Collected data
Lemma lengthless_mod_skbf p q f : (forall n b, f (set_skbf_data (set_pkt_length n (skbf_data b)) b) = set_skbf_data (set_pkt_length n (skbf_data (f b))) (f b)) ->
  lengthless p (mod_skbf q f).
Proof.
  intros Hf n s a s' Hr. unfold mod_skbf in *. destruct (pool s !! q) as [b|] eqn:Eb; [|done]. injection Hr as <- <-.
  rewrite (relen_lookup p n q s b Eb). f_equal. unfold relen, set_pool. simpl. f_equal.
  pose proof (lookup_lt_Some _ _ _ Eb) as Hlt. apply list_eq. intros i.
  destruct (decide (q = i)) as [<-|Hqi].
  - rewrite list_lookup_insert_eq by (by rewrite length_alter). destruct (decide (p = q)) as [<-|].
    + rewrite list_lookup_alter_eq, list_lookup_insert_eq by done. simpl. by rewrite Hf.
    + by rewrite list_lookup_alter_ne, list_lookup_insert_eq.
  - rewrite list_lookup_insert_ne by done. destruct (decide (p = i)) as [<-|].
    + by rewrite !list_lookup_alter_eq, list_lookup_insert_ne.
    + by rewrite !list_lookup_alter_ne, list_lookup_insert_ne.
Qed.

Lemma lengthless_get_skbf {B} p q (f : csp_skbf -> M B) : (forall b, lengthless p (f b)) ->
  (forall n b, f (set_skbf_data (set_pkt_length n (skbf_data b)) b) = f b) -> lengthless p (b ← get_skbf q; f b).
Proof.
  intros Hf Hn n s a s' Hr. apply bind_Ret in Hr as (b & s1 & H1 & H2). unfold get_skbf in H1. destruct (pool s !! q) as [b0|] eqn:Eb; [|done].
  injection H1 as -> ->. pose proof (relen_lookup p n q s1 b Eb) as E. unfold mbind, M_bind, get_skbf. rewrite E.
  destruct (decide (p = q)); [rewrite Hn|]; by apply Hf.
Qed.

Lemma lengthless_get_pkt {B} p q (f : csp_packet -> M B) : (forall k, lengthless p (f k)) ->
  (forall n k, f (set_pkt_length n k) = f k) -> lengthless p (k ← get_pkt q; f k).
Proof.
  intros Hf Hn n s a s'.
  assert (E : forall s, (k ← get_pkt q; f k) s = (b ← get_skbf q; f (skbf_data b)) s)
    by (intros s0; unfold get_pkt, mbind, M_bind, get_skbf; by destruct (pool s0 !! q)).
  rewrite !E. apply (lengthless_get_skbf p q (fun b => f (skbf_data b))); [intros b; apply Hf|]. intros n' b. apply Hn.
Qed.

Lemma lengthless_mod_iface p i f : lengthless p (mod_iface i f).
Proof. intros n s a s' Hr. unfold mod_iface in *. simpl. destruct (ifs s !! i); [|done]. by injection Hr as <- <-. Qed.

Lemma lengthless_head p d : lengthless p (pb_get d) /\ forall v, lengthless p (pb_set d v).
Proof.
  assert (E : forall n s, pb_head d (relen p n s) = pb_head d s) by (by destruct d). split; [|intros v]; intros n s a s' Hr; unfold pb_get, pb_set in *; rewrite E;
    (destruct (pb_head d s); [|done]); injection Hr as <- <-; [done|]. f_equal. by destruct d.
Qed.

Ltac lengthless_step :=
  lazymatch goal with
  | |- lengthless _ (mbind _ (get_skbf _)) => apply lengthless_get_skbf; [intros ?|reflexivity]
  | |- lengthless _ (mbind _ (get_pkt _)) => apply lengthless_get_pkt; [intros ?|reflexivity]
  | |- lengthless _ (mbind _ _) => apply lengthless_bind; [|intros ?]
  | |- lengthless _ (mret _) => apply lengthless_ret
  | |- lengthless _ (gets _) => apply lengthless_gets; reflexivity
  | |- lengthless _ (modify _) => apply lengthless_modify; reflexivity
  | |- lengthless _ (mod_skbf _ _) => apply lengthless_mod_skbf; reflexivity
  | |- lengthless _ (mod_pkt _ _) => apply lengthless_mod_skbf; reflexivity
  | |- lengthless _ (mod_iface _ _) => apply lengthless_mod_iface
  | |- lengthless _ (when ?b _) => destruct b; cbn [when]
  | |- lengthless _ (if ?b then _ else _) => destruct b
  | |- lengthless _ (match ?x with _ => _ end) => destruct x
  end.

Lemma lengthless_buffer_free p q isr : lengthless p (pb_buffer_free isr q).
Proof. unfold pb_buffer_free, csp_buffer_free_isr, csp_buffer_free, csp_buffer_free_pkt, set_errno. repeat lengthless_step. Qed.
...
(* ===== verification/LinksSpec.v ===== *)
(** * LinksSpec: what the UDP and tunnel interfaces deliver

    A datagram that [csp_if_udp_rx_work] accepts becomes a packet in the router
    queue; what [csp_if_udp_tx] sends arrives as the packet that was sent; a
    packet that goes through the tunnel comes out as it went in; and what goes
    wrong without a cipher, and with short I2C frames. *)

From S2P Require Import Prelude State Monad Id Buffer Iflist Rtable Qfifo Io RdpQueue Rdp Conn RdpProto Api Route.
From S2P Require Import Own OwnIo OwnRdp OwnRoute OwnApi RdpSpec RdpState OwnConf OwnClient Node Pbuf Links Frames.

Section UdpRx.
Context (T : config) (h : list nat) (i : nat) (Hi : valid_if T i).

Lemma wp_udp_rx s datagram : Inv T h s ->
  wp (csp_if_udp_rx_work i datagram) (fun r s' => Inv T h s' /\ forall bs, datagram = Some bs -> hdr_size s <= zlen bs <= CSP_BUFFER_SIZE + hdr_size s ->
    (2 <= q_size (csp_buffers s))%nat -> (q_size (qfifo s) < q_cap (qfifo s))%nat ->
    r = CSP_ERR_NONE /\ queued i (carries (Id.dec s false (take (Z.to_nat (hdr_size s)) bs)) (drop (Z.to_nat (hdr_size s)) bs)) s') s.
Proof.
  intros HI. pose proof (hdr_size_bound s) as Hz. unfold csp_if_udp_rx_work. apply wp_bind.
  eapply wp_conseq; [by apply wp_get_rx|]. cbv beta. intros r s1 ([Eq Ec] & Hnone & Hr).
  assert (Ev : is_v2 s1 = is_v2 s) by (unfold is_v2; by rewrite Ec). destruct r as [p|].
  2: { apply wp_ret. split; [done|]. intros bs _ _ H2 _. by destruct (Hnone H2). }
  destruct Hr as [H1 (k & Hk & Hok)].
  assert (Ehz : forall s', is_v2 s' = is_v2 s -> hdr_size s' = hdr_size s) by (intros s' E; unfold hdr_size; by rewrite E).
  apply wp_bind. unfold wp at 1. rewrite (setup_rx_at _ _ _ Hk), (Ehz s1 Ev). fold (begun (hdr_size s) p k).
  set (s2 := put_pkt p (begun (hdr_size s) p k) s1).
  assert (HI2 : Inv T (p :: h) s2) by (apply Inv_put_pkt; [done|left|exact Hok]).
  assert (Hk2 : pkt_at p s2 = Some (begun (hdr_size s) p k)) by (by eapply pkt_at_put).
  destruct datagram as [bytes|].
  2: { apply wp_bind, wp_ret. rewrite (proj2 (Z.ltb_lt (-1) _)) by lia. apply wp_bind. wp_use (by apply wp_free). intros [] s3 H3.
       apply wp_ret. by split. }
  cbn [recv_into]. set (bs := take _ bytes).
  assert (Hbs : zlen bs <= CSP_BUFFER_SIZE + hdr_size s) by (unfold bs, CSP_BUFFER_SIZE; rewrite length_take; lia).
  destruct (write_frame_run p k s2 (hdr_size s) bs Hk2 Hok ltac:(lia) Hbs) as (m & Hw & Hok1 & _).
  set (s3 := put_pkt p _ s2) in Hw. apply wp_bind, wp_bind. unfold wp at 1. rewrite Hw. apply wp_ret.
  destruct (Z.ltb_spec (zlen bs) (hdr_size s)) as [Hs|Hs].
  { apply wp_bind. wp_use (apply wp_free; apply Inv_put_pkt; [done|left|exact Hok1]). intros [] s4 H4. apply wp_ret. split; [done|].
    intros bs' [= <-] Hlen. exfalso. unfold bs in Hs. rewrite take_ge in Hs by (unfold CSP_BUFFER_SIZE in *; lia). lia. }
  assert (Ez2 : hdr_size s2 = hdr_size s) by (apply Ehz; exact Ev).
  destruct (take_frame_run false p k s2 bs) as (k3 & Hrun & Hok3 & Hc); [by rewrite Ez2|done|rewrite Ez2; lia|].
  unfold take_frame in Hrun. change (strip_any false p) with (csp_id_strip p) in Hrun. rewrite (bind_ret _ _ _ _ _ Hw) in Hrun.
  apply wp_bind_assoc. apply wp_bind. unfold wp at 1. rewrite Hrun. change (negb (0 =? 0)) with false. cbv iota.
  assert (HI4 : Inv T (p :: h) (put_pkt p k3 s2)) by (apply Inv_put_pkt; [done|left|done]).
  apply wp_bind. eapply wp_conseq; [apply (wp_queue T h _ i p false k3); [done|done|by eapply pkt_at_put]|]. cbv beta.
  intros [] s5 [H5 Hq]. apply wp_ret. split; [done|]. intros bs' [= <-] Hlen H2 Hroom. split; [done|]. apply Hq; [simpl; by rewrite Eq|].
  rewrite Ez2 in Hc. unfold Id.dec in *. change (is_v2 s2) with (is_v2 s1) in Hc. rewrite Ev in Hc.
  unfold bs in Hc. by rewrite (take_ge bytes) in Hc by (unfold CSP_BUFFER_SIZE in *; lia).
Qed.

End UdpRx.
--
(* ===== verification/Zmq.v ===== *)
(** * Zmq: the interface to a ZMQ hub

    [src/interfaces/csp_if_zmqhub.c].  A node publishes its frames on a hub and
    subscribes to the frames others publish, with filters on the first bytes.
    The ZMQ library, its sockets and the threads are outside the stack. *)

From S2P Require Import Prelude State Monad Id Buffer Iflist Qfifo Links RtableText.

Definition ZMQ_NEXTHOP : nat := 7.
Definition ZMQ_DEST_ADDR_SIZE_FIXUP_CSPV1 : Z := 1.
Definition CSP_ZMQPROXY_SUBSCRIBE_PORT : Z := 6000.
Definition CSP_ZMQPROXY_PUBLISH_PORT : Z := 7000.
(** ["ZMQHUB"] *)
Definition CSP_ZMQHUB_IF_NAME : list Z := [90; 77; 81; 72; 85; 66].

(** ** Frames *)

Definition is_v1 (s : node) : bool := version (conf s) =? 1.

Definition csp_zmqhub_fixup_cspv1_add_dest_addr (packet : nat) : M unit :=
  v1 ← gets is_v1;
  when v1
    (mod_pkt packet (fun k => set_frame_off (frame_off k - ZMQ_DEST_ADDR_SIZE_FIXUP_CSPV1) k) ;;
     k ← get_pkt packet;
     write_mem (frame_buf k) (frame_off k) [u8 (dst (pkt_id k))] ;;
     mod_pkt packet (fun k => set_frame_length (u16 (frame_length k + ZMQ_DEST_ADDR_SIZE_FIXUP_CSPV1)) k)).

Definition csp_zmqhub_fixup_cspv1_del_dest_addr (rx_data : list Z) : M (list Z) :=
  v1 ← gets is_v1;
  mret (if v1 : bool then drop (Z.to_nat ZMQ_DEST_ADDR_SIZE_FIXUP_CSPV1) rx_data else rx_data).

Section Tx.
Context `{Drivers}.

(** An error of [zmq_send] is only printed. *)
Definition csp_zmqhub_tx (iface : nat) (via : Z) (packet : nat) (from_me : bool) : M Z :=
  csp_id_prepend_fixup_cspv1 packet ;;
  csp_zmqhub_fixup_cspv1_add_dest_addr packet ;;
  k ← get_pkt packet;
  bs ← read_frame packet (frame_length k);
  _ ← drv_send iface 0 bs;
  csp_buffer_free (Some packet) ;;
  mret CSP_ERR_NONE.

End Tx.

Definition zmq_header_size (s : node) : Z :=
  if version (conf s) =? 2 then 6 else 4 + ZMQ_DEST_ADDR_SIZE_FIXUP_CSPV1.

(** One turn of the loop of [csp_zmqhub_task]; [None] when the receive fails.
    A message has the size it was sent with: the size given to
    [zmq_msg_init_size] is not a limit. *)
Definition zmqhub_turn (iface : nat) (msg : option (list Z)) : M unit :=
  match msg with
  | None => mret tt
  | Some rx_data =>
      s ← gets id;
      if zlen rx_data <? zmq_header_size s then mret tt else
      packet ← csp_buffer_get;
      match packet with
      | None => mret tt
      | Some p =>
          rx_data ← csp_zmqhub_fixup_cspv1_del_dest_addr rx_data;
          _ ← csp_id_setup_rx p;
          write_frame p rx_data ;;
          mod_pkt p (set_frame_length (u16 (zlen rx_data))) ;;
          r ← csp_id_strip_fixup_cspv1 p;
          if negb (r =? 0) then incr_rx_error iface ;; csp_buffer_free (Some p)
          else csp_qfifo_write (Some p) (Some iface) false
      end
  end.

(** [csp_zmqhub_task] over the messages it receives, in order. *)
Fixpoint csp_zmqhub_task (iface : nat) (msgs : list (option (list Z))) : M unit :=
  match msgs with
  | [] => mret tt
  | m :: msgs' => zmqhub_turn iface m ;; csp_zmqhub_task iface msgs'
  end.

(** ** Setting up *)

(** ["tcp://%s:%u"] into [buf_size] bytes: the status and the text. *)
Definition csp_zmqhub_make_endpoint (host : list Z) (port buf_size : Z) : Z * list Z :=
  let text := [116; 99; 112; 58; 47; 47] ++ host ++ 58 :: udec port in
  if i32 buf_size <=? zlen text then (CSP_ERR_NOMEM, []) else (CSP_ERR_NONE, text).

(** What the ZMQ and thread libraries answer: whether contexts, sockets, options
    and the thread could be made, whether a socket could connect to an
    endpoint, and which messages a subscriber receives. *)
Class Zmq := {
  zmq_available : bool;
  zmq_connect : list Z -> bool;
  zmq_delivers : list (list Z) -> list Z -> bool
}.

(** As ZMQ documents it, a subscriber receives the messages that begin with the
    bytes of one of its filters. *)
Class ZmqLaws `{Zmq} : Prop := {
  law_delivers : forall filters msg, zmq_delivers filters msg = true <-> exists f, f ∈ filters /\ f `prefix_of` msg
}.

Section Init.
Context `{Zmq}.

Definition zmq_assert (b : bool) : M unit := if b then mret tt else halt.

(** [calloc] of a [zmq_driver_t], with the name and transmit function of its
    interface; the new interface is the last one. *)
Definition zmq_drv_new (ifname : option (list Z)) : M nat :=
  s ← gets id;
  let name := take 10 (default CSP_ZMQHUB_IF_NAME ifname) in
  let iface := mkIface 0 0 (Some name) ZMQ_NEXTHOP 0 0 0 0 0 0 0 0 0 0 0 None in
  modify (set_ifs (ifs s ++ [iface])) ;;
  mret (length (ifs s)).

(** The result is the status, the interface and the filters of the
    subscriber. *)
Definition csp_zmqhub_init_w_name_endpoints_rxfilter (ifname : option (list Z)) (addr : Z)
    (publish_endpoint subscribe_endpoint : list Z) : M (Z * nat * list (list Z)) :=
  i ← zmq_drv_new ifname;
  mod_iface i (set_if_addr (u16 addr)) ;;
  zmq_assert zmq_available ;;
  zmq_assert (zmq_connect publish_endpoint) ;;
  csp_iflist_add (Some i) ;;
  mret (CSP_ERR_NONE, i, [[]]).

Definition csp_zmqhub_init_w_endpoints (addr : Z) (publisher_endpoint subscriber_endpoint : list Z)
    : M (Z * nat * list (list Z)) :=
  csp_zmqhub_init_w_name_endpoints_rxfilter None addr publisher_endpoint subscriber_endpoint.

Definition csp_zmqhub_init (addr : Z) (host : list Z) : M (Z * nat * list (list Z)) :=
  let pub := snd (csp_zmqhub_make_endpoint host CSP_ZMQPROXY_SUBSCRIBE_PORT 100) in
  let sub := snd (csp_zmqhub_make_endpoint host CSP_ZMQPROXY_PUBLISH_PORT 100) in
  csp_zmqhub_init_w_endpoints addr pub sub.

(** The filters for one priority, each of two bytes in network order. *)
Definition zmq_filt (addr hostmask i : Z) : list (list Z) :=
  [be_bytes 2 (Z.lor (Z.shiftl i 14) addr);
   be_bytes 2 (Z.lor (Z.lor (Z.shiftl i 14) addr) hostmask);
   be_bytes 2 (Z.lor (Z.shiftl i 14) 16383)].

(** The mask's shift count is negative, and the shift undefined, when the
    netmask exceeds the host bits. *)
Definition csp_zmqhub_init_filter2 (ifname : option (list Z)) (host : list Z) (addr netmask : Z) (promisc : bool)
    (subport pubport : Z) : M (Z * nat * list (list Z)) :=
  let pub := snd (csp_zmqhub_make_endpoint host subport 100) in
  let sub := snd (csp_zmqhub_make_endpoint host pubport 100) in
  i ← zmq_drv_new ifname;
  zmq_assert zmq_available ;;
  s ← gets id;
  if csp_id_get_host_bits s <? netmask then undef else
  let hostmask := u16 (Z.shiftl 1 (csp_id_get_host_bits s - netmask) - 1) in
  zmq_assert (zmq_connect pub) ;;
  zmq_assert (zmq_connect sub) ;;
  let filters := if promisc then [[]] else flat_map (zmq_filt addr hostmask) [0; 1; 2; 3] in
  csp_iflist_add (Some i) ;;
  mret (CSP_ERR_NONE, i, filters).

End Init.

Exercise objective: Repeat word for word the lines above that run from the line containing "destruct (write_frame_run p" through the line containing "unfold take_frame in", both ends included, and nothing else.

Written response:
  destruct (write_frame_run p k s2 (hdr_size s) bs Hk2 Hok ltac:(lia) Hbs) as (m & Hw & Hok1 & _).
  set (s3 := put_pkt p _ s2) in Hw. apply wp_bind, wp_bind. unfold wp at 1. rewrite Hw. apply wp_ret.
  destruct (Z.ltb_spec (zlen bs) (hdr_size s)) as [Hs|Hs].
  { apply wp_bind. wp_use (apply wp_free; apply Inv_put_pkt; [done|left|exact Hok1]). intros [] s4 H4. apply wp_ret. split; [done|].
    intros bs' [= <-] Hlen. exfalso. unfold bs in Hs. rewrite take_ge in Hs by (unfold CSP_BUFFER_SIZE in *; lia). lia. }
  assert (Ez2 : hdr_size s2 = hdr_size s) by (apply Ehz; exact Ev).
  destruct (take_frame_run false p k s2 bs) as (k3 & Hrun & Hok3 & Hc); [by rewrite Ez2|done|rewrite Ez2; lia|].
  unfold take_frame in Hrun. change (strip_any false p) with (csp_id_strip p) in Hrun. rewrite (bind_ret _ _ _ _ _ Hw) in Hrun.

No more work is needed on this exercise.